■ **Data records**

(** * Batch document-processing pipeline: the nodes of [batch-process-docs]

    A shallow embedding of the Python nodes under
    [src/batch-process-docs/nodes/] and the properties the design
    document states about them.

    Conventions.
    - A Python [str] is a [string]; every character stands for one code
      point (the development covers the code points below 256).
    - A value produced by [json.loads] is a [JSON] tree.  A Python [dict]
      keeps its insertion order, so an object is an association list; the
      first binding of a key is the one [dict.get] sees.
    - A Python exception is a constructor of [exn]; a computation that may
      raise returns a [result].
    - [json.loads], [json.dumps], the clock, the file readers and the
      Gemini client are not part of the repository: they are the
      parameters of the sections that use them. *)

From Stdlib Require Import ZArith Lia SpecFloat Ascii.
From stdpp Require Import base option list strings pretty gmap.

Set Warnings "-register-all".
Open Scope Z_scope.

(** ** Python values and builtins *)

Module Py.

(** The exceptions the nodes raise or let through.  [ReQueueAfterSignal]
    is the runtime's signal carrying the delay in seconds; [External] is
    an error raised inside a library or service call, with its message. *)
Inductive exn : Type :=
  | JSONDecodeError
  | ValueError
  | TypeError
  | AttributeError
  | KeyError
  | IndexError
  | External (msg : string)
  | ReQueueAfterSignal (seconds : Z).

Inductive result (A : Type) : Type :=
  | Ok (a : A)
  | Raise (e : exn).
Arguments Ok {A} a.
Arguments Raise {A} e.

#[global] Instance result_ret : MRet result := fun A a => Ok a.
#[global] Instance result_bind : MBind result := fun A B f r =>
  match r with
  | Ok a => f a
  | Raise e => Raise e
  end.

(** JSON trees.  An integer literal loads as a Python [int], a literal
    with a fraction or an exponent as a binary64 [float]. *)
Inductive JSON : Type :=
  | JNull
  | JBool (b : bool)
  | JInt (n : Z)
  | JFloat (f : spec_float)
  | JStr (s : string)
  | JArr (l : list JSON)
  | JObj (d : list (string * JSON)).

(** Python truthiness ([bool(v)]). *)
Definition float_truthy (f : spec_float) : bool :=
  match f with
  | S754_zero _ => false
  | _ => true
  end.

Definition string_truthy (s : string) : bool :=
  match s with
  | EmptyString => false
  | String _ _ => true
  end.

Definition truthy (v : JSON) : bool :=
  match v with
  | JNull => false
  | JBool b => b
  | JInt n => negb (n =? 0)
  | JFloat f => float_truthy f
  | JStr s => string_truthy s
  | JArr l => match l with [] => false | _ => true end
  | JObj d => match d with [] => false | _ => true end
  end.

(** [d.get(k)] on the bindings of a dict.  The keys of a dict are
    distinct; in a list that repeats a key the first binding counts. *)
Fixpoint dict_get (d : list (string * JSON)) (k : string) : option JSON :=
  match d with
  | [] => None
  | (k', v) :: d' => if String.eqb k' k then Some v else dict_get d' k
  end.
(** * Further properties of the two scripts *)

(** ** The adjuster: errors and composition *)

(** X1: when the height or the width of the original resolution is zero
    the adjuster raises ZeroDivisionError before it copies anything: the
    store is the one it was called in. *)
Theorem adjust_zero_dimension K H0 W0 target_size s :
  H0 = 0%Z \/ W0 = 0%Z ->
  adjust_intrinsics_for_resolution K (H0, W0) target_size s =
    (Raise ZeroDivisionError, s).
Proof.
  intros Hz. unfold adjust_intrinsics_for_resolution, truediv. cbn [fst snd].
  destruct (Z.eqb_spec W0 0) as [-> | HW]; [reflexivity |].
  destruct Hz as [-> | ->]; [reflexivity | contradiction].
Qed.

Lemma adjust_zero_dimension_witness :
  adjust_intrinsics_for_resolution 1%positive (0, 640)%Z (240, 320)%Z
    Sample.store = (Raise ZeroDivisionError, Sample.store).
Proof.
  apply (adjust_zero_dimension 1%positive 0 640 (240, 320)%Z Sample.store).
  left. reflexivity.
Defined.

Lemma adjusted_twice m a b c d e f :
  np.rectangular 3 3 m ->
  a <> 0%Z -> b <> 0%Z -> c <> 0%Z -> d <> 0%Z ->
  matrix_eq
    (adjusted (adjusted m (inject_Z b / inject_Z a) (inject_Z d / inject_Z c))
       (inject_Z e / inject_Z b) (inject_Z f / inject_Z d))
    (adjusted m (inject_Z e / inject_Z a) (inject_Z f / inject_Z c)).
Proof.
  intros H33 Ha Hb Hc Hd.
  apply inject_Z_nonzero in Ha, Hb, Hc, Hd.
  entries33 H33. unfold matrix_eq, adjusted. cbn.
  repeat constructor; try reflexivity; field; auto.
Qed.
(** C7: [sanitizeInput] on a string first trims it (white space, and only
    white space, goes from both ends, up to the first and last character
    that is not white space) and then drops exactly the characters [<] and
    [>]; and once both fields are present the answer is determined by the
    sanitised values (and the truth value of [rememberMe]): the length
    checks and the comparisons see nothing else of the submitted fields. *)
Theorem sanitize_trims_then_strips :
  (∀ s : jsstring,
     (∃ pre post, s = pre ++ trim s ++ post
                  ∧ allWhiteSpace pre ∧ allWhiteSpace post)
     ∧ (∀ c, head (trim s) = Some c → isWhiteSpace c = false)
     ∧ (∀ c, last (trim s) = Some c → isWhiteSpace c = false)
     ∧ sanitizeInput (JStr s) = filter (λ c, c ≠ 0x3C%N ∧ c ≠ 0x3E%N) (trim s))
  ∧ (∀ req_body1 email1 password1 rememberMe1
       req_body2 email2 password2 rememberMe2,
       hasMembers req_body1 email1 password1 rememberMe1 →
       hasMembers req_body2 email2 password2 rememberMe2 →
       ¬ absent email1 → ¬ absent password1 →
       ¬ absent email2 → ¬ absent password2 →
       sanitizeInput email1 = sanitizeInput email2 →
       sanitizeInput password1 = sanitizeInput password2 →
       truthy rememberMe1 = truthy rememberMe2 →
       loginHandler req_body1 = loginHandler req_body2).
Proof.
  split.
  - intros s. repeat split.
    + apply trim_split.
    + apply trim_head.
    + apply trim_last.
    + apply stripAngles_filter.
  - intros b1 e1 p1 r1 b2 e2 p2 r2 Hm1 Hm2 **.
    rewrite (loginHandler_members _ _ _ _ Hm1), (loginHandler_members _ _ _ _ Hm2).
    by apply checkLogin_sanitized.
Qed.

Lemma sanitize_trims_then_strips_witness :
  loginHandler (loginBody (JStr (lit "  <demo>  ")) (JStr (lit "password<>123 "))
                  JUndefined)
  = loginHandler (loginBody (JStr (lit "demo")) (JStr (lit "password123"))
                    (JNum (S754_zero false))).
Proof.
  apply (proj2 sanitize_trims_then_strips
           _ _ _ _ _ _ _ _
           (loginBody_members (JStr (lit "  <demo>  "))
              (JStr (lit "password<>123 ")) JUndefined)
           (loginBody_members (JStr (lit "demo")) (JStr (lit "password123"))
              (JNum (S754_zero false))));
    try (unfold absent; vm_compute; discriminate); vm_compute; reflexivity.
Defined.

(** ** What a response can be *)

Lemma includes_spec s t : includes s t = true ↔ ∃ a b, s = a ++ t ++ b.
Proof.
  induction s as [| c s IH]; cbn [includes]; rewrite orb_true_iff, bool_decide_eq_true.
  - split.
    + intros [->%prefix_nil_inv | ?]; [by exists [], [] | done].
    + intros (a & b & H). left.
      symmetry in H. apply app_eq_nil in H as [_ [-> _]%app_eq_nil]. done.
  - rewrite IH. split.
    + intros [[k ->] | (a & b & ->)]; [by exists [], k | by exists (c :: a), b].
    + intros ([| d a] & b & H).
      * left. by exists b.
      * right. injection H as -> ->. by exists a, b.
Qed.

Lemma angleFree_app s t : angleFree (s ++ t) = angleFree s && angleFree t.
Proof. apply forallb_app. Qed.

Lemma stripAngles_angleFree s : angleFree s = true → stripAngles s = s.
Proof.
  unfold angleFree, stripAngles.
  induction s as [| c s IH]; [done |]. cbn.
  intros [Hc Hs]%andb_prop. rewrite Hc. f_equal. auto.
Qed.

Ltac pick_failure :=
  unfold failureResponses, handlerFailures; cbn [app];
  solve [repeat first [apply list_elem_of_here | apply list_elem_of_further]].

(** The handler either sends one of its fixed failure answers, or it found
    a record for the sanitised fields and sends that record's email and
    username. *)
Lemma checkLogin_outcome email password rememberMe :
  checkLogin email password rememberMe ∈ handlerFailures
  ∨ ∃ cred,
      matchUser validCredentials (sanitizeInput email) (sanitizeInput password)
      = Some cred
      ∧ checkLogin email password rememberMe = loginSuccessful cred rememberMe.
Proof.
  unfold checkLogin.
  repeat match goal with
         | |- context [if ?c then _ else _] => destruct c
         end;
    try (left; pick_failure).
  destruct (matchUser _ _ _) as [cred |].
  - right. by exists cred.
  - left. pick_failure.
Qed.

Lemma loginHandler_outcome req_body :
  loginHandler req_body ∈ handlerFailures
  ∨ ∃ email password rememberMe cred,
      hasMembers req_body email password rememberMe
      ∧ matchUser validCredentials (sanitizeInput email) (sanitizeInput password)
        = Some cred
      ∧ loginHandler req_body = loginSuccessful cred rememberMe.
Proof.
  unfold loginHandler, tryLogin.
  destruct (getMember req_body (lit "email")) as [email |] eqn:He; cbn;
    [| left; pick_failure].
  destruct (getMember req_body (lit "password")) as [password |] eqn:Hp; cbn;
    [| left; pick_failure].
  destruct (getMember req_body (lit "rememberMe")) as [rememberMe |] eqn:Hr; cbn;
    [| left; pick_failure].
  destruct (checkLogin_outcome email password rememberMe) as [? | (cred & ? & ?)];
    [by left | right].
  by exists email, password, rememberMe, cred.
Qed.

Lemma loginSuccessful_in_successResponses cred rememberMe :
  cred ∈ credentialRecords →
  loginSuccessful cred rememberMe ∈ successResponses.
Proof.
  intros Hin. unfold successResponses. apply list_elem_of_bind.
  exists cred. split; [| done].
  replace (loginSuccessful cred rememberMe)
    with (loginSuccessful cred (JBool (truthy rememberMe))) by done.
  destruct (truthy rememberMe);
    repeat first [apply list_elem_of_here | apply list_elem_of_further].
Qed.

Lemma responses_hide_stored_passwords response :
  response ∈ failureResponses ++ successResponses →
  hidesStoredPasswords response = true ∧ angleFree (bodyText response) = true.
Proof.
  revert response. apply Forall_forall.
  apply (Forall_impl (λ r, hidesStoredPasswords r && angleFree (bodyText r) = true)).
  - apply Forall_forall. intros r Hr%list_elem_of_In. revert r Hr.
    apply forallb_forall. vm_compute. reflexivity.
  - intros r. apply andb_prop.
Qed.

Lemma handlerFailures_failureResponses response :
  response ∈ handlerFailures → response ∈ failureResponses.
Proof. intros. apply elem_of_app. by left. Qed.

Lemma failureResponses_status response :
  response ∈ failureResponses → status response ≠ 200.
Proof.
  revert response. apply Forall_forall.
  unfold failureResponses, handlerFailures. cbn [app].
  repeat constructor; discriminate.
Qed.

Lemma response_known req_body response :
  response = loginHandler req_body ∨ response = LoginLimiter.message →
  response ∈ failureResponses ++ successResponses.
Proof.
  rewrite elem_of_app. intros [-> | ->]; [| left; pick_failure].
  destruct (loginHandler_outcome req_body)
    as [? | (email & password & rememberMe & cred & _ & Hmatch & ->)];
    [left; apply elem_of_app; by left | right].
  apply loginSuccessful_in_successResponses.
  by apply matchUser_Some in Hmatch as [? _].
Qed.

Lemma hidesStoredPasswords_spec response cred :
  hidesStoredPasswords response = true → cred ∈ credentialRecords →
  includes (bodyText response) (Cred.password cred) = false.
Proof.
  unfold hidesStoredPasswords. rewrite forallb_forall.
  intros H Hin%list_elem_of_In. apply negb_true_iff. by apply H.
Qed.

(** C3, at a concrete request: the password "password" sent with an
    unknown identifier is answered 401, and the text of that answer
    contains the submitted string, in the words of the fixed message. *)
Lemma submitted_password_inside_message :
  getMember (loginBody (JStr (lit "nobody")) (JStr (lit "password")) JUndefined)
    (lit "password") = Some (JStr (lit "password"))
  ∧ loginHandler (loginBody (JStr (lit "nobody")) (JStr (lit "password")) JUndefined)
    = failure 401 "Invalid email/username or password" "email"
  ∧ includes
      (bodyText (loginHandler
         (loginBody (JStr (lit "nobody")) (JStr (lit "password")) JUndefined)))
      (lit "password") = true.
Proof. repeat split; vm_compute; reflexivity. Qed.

■ **Task**
Find the string "that" in the listing and copy every line in which it occurs.

■ **Result**
    - A Python exception is a constructor of [exn]; a computation that may
      parameters of the sections that use them. *)
    distinct; in a list that repeats a key the first binding counts. *)
    that is not white space) and then drops exactly the characters [<] and
    a record for the sanitised fields and sends that record's email and
    unknown identifier is answered 401, and the text of that answer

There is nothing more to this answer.